As with any disease, when gout flares are not properly managed, they can recur and quickly escalate costing patients as much as $833 per doctor visit, new research shows.
Reducing serum uric acid levels can minimize gout flares and for some patients, keep flares at bay altogether. The American College of Rheumatology and the European League Against Rheumatism recommend keeping serum uric acid levels at 6mg/dL or 5mg/dL, which is low enough to reduce the frequency of attacks and prevent arthropathy, renal disease and other comorbidities. But managing gout is a problem for many patients who suffer from recurrent attacks.
In a systematic review of literature on the economic impact of gout, researchers assess the direct and indirect costs of gout.
The study is based on a review of research available through Medline, Embase, International Pharmaceutical Abstracts, NHS Economic Evaluation Database and the Cumulative Index to Nursing and Allied Health Literature.
It included 15 studies, 12 of which were conducted in the U.S., finding that total annual gout-related direct costs ranged from $172 for patients who were employed, $1,006 for elderly patients and $6,179 for patients with treatment-refractory gout.
This compares to annual all-cause direct costs which were $4,733, $16,925 and $18,362 among employed, elderly and treatment-refractory gout populations and $2,562, $10,590 and $7,188 for corresponding non-gout patients).
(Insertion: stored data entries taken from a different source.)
(** ** The claims that fail, as they are stated *)

(** C2 as stated: for every file item. *)
Definition Write_then_Read_claim : Prop :=
  forall (env : Collaborators) (w w' : World) (h : handle) (d : DriveItem)
         (data_ : list byte) (off : Z) (r : Z * Status),
    items w !! h = Some d ->
    IsDir d = false ->
    Write env h data_ off w = Returns (r, w') ->
    exists d', items w' !! h = Some d'
               /\ forall buf, length buf = length data_ ->
                              Read d' buf off = Returns (data_, OK).

(** C9 as stated, for the separators: no two slashes are adjacent in a
    path. *)
Definition Path_collapses_claim : Prop :=
  forall (d : DriveItem) (p : DriveItemParent) (path : string),
    Parent d = Some p ->
    Path d = Returns path ->
    Contains path "//" = false.

(** C5 as stated: two calls in a row make at most one listing request. *)
Definition GetChildren_twice_claim : Prop :=
  forall (env : Collaborators) (w w' : World) (h : handle) (a : Auth) (d : DriveItem)
         (r : option (gmap string handle) * option error),
    items w !! h = Some d ->
    IsDir d = true ->
    (GetChildren env h a ;;; GetChildren env h a) w = Returns (r, w') ->
    (fetches (calls w') <= fetches (calls w) + 1)%nat.

(** A file of three bytes. *)
Definition abc_file : DriveItem :=
  set_SizeInternal 3 (set_data (Some (mkSlice [x41; x42; x43] [])) report_item).

Definition truncated_file : DriveItem :=
  set_hasChanges true
    (set_SizeInternal 1 (set_data (Some (mkSlice [x41] [x42; x43])) abc_file)).

(** The root after its three children were listed. *)
Definition listed_children : gmap string handle :=
  <["Pictures" := 3%nat]> (<["notes.txt" := 2%nat]> (<["Documents" := 1%nat]> ∅)).

Definition adopted (c : DriveItem) : DriveItem :=
  set_Parent (Some (mkParent "ROOT" "/drive/root:" (Some 0%nat))) c.
Lemma elem_of_block_labels (v : DataBlock) (label : Z) :
  label ∈ block_labels v ↔ ∃ name cells, v !! name = Some cells ∧ label ∈ dom cells.
Proof.
  unfold block_labels. rewrite elem_of_union_list. split.
  - intros (X & HX & Hl).
    apply list_elem_of_fmap in HX as (cells & -> & Hcells).
    apply list_elem_of_fmap in Hcells as ([name cells'] & -> & Hin).
    apply elem_of_map_to_list in Hin. eauto.
  - intros (name & cells & Hv & Hl). exists (dom cells). split; [|done].
    apply list_elem_of_fmap. exists cells. split; [done|].
    apply list_elem_of_fmap. exists (name, cells). split; [done|].
    by apply elem_of_map_to_list.
Qed.

Lemma Sorted_arange (a b : nat) : Sorted Z.le (arange a b).
Proof.
  unfold arange. generalize (b - a)%nat as n. intros n. revert a.
  induction n as [|n IH]; intros a; simpl; [constructor|].
  constructor; [apply IH|].
  destruct n; simpl; constructor. lia.
Qed.

Section Table.
Variable cell_to_json : Scalar → Scalar.

Lemma index_column_pairs (name : string) (df : DataFrame) :
  ((λ r : Z * Row, (r.1, write_cell cell_to_json <$> r.2 !! name)) <$> df).*1
  = index df.
Proof. unfold index. rewrite <- list_fmap_compose. by apply list_fmap_ext. Qed.

Lemma column_lookup (df : DataFrame) (name : string) (r : Z * Row) :
  NoDup (index df) → r ∈ df →
  column cell_to_json name df !! r.1
  = Some (write_cell cell_to_json <$> r.2 !! name).
Proof.
  intros Hnd Hr. unfold column. apply elem_of_list_to_map_1.
  - by rewrite index_column_pairs.
  - apply list_elem_of_fmap. by exists r.
Qed.

Lemma dom_column (df : DataFrame) (name : string) :
  dom (column cell_to_json name df) = list_to_set (index df).
Proof. unfold column. by rewrite dom_list_to_map_L, index_column_pairs. Qed.

Lemma table_block_lookup (df : DataFrame) (name : string) cells :
  table_block cell_to_json df !! name = Some cells
  ↔ name ∈ columns df ∧ cells = column cell_to_json name df.
Proof.
  unfold table_block. rewrite lookup_set_to_map by (by intros ?? _ _ ?). split.
  - by intros (y & Hy & [= -> ->]).
  - intros [? ->]. by exists name.
Qed.

Lemma block_labels_table (df : DataFrame) (label : Z) :
  label ∈ block_labels (table_block cell_to_json df)
  ↔ columns df ≠ ∅ ∧ label ∈ index df.
Proof.
  rewrite elem_of_block_labels. split.
  - intros (name & cells & Hcells & Hl).
    apply table_block_lookup in Hcells as [Hname ->].
    rewrite dom_column in Hl. apply elem_of_list_to_set in Hl.
    split; [|done]. intros Hempty. rewrite Hempty in Hname.
    by apply elem_of_empty in Hname.
  - intros [Hne Hl]. apply set_choose_L in Hne as [name Hname].
    exists name, (column cell_to_json name df).
    split; [by apply table_block_lookup|].
    rewrite dom_column. by apply elem_of_list_to_set.
Qed.

(** The row read back under a label is the row written, cell by cell. *)
Lemma block_row_table (df : DataFrame) (r : Z * Row) :
  NoDup (index df) → r ∈ df →
  block_row (table_block cell_to_json df) r.1 = write_cell cell_to_json <$> r.2.
Proof.
  intros Hnd Hr. apply map_eq. intros name.
  unfold block_row. rewrite lookup_omap, lookup_fmap.
  destruct (table_block cell_to_json df !! name) as [cells|] eqn:Hcells; simpl.
  - apply table_block_lookup in Hcells as [_ ->].
    by rewrite (column_lookup df name r Hnd Hr).
  - destruct (r.2 !! name) as [c|] eqn:Hcell; [|done]. exfalso.
    assert (table_block cell_to_json df !! name
            = Some (column cell_to_json name df)) as Hin; [|congruence].
    apply table_block_lookup. split; [|done].
    apply elem_of_columns. exists r. by rewrite Hcell.
Qed.

(** A table with distinct labels and a column comes back with its rows
    under their labels, sorted by label. *)
Lemma table_round_trip (df : DataFrame) :
  NoDup (index df) →
  (∀ r name c, r ∈ df → r.2 !! name = Some c → write_cell cell_to_json c = c) →
  df = [] ∨ columns df ≠ ∅ →
  DataFrame_of_json (table_block cell_to_json df) ≡ₚ df
  ∧ Sorted Z.le (index (DataFrame_of_json (table_block cell_to_json df)))
  ∧ (Sorted Z.le (index df) → DataFrame_of_json (table_block cell_to_json df) = df).
Proof.
  intros Hnd Hcells [->|Hcol].
  { assert (DataFrame_of_json (table_block cell_to_json []) = []) as ->
      by reflexivity.
    split; [done|]. split; [constructor | done]. }
  set (v := table_block cell_to_json df).
  set (labels := merge_sort Z.le (elements (block_labels v))).
  assert (∀ label, label ∈ labels ↔ label ∈ index df) as Hlabels.
  { intros label. unfold labels. rewrite merge_sort_Permutation, elem_of_elements.
    unfold v. rewrite block_labels_table. tauto. }
  assert (NoDup labels) as Hnd'.
  { unfold labels. rewrite merge_sort_Permutation. apply NoDup_elements. }
  assert (∀ r, r ∈ df → (r.1, block_row v r.1) = r) as Hrow.
  { intros [label row] Hr. unfold v.
    rewrite (block_row_table df (label, row) Hnd Hr). simpl. f_equal.
    apply map_eq. intros name. rewrite lookup_fmap.
    destruct (row !! name) as [c|] eqn:Hc; [|done]. simpl. f_equal.
    by apply (Hcells (label, row) name). }
  assert (index (DataFrame_of_json v) = labels) as Hindex.
  { unfold index, DataFrame_of_json. fold labels.
    rewrite <- list_fmap_compose. rewrite <- (list_fmap_id labels) at 2.
    by apply list_fmap_ext. }
  split; [|split].
  - apply NoDup_Permutation.
    + apply (NoDup_fmap_1 fst). fold (index (DataFrame_of_json v)).
      by rewrite Hindex.
    + by apply (NoDup_fmap_1 fst).
    + intros x. unfold DataFrame_of_json. fold labels.
      rewrite list_elem_of_fmap. split.
      * intros (label & -> & Hl). apply Hlabels in Hl.
        apply list_elem_of_fmap in Hl as (r & Heq & Hr).
        rewrite Heq. by rewrite (Hrow r Hr).
      * intros Hx. exists x.1. split; [by rewrite (Hrow x Hx)|].
        apply Hlabels. apply list_elem_of_fmap. by exists x.
  - rewrite Hindex. apply Sorted_merge_sort. apply _.
  - intros Hsorted.
    assert (labels = index df) as Heq.
    { apply (Sorted_unique Z.le); [|done|].
      - apply Sorted_merge_sort. apply _.
      - by apply NoDup_Permutation. }
    unfold DataFrame_of_json. fold labels. rewrite Heq.
    unfold index. rewrite <- list_fmap_compose.
    rewrite <- (list_fmap_id df) at 2.
    apply list_fmap_ext. intros i r Hr. apply Hrow.
    by eapply list_elem_of_lookup_2.
Qed.

End Table.

Lemma write_cell_same (c : Cell) : write_cell same_cell c = c.
Proof. destruct c as [v|vs]; simpl; [done|]. by rewrite list_fmap_id. Qed.

Section RoundTrip.
Context {C : Type}.
Variable cls : GeneratorClass C.
Variable vocs_to_json : VOCS → gmap string Scalar.
Variable generator_to_json : Generator C → gmap string Scalar.
Variable evaluator_to_json : Evaluator → gmap string Scalar.
Variable cell_to_json : Scalar → Scalar.
Variable VOCS_new : gmap string Scalar → Result VOCS.
Variable get_generator : Scalar → Result (GeneratorModel C).
Variable Evaluator_new : gmap string Scalar → Result Evaluator.
Variable without_data : GeneratorClass C → Generator C → Generator C.

(** [json] fails exactly on a table with a repeated label. *)
Lemma json_eq (X : Xopt C) :
  json cls vocs_to_json generator_to_json evaluator_to_json cell_to_json X
  = if bool_decide (NoDup (index (rows_of (data X))))
    then Ok {| doc_vocs := vocs_to_json (vocs X);
               doc_generator :=
                 tag_generator (name cls) (generator_to_json (generator X));
               doc_evaluator := evaluator_to_json (evaluator X);
               doc_strict := strict X;
               doc_dump_file := dump_file X;
               doc_max_evaluations := max_evaluations X;
               doc_data := table_block cell_to_json <$> data X;
               doc_serialize_torch := serialize_torch X;
               doc_serialize_inline := serialize_inline X |}
    else Raise SerializationError.
Proof.
  unfold json, DataFrame_to_json. destruct (data X) as [d|]; simpl.
  - by destruct (bool_decide (NoDup (index d))).
  - reflexivity.
Qed.

(** C7, as the code has it.  The serialisers of the problem, of the
    generator, of the evaluator and of a cell are those of the
    libraries; they are taken to read back what they write, the
    registry to know the class of the generator under its name, and the
    block of the generator to have no field [name] of its own.  Then:
    a dataset with a repeated label has no document; otherwise the
    document carries the registered name on the block of the generator,
    and the driver built from it has the same problem, evaluator and
    scalar settings, the generator that the registered class builds from
    the same block, handed the dataset read back, and, for a dataset
    with a column or without row, the rows of the dataset under their
    labels in the ascending order of the labels: the same table when
    the labels were ascending, as those of a dense index are. *)
Theorem document_round_trip (X : Xopt C) (generator_class : GeneratorModel C)
    (g0 : Generator C) :
  VOCS_new (vocs_to_json (vocs X)) = Ok (vocs X) →
  Evaluator_new (evaluator_to_json (evaluator X)) = Ok (evaluator X) →
  (∀ r name c, r ∈ rows_of (data X) → r.2 !! name = Some c →
               write_cell cell_to_json c = c) →
  generator_to_json (generator X) !! "name" = None →
  get_generator (SText (name cls)) = Ok generator_class →
  gm_class generator_class = cls →
  model_validate generator_class
    (with_vocs (generator_to_json (generator X)) (vocs X)) = Ok g0 →
  (¬ NoDup (index (rows_of (data X))) →
   json cls vocs_to_json generator_to_json evaluator_to_json cell_to_json X
   = Raise SerializationError)
  ∧ (NoDup (index (rows_of (data X))) →
     ∃ doc X',
       json cls vocs_to_json generator_to_json evaluator_to_json cell_to_json X
       = Ok doc
       ∧ doc_generator doc !! "name" = Some (SText (name cls))
       ∧ Xopt_of_document VOCS_new get_generator Evaluator_new without_data doc
         = Ok (cls, X')
       ∧ vocs X' = vocs X
       ∧ evaluator X' = evaluator X
       ∧ strict X' = strict X
       ∧ dump_file X' = dump_file X
       ∧ max_evaluations X' = max_evaluations X
       ∧ serialize_torch X' = serialize_torch X
       ∧ serialize_inline X' = serialize_inline X
       ∧ generator X'
         = match data X' with
           | Some d' => (validate_data cls d' g0).2
           | None => without_data cls g0
           end
       ∧ match data X with
         | None => data X' = None
         | Some d =>
             ∃ d', data X' = Some d'
               ∧ (d = [] ∨ columns d ≠ ∅ →
                  d' ≡ₚ d
                  ∧ Sorted Z.le (index d')
                  ∧ (Sorted Z.le (index d) → d' = d)
                  ∧ (dense d → d' = d))
         end).
Proof.
  intros Hvocs Hev Hcells Hname Hreg Hcls Hgen. rewrite json_eq. split.
  { intros Hdup. by rewrite bool_decide_eq_false_2. }
  intros Hnd. rewrite bool_decide_eq_true_2 by done.
  eexists.
  assert (∀ v : option DataBlock,
            ∃ X', Xopt_of_document VOCS_new get_generator Evaluator_new without_data
                    {| doc_vocs := vocs_to_json (vocs X);
                       doc_generator :=
                         tag_generator (name cls) (generator_to_json (generator X));
                       doc_evaluator := evaluator_to_json (evaluator X);
                       doc_strict := strict X;
                       doc_dump_file := dump_file X;
                       doc_max_evaluations := max_evaluations X;
                       doc_data := v;
                       doc_serialize_torch := serialize_torch X;
                       doc_serialize_inline := serialize_inline X |}
                  = Ok (cls, X')
                  ∧ vocs X' = vocs X
                  ∧ evaluator X' = evaluator X
                  ∧ strict X' = strict X
                  ∧ dump_file X' = dump_file X
                  ∧ max_evaluations X' = max_evaluations X
                  ∧ serialize_torch X' = serialize_torch X
                  ∧ serialize_inline X' = serialize_inline X
                  ∧ generator X'
                    = match data X' with
                      | Some d' => (validate_data cls d' g0).2
                      | None => without_data cls g0
                      end
                  ∧ data X' = DataFrame_of_json <$> v) as Hback.
  { intros v. unfold Xopt_of_document, validate_model, validate_evaluator. simpl.
    rewrite Hvocs. simpl.
    rewrite (tag_generator_pop_name _ _ Hname). simpl.
    rewrite Hreg. simpl. rewrite Hgen. simpl. rewrite Hev, Hcls. simpl.
    destruct v as [block|]; simpl.
    - unfold validate_data. destruct (state_owner cls); eexists; by repeat split.
    - eexists. by repeat split. }
  destruct (Hback (table_block cell_to_json <$> data X))
    as (X' & Hdoc & ? & ? & ? & ? & ? & ? & ? & ? & Hdata).
  exists X'. split; [done|]. split.
  { simpl. unfold tag_generator. apply lookup_union_Some_raw. right.
    split; [done|]. apply lookup_singleton_eq. }
  repeat (split; [done|]).
  destruct (data X) as [d|]; simpl in *; [|done].
  eexists. split; [done|]. intros Hshape.
  destruct (table_round_trip cell_to_json d Hnd Hcells Hshape) as (Hperm & Hsort & Hsame).
  split; [done|]. split; [done|]. split; [done|].
  intros Hdense. apply Hsame. rewrite Hdense. apply Sorted_arange.
Qed.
Two additional studies estimated direct costs for total all-cause direct costs as $11,080 and $13,170.
One study found 514,976 emergency department visits for gout and 50.1 million ambulatory visits in the U.S. from 2002 to 2008, corresponding to a cost of about $1 billion annually. Another study found $173 million in emergency department charges (median charge $696 per visit) in 2008.
The study found that the elderly and treatment refractory gouty patients incur substantially greater direct and indirect healthcare costs as compared to younger and employed patients with gout. Furthermore, the worse the disease status, the higher the costs.
“These data suggest a potential cost benefit to proper disease management and underscore the importance of proper therapeutic approaches to control SUA levels to reduce gout attacks and tophus burden,” wrote the authors who were led by Hyon K.Choi, MD, DrPH, of Harvard Medical School in Boston.
The presence of comorbidities was found to be associated with recurring attacks and higher serum uric acid (SUA) levels. For example, gout patients with an SUA of greater than 9 mg /dL or greater than three annual attacks had a higher prevalence of hypertension, renal impairment, chronic kidney disease, dyslipidemia and ischemic heart disease than patients with lower levels of serum uric acid.
“Various studies reported that gout patients incurred greater costs related to these comorbid conditions as compared with gout-free individuals. Thus, these data suggest that the care of comorbid conditions may be an important contributor to the overall economic burden of gout,” the authors wrote.
The findings show that refractory gout care can be quite costly, similar to that of other inflammatory arthropaties. The research showed that costs rose to $6,179 and $13,164 among patients with more than three and six attacks each year, respectively. In terms of lost wages, one study showed that refractory gout was associated with an average wage loss of $4,341 annually.
Gout is more common today affecting 3.9%, or 8.3 million, adults in the U.S. Access to care and treatments, and improved doctor-patient communication, could prevent unnecessary costs.
A recent study exploring the treatments and perceptions of gout by the Maori indigenous people of Aotearoa New Zealand, shows that miscommunication and lack of treatment is associated with worsening conditions. The patients were told that gout was caused by food and/or drink, which research has shown is not necessarily always true. And, the most common treatments were non-steroidal anti-inflammatory drugs, colchicine and prednisone, with allopurinol only prescribed late in disease. Medications were poorly understood and improperly used, the researchers reported.
“The quality of lives of many people with gout could be improved by better understanding through educational campaigns for health professionals and the community. Culturally sensitive healthcare systems and a paradigm shift in gout management and early preventative treatment are needed,” the authors of the study wrote.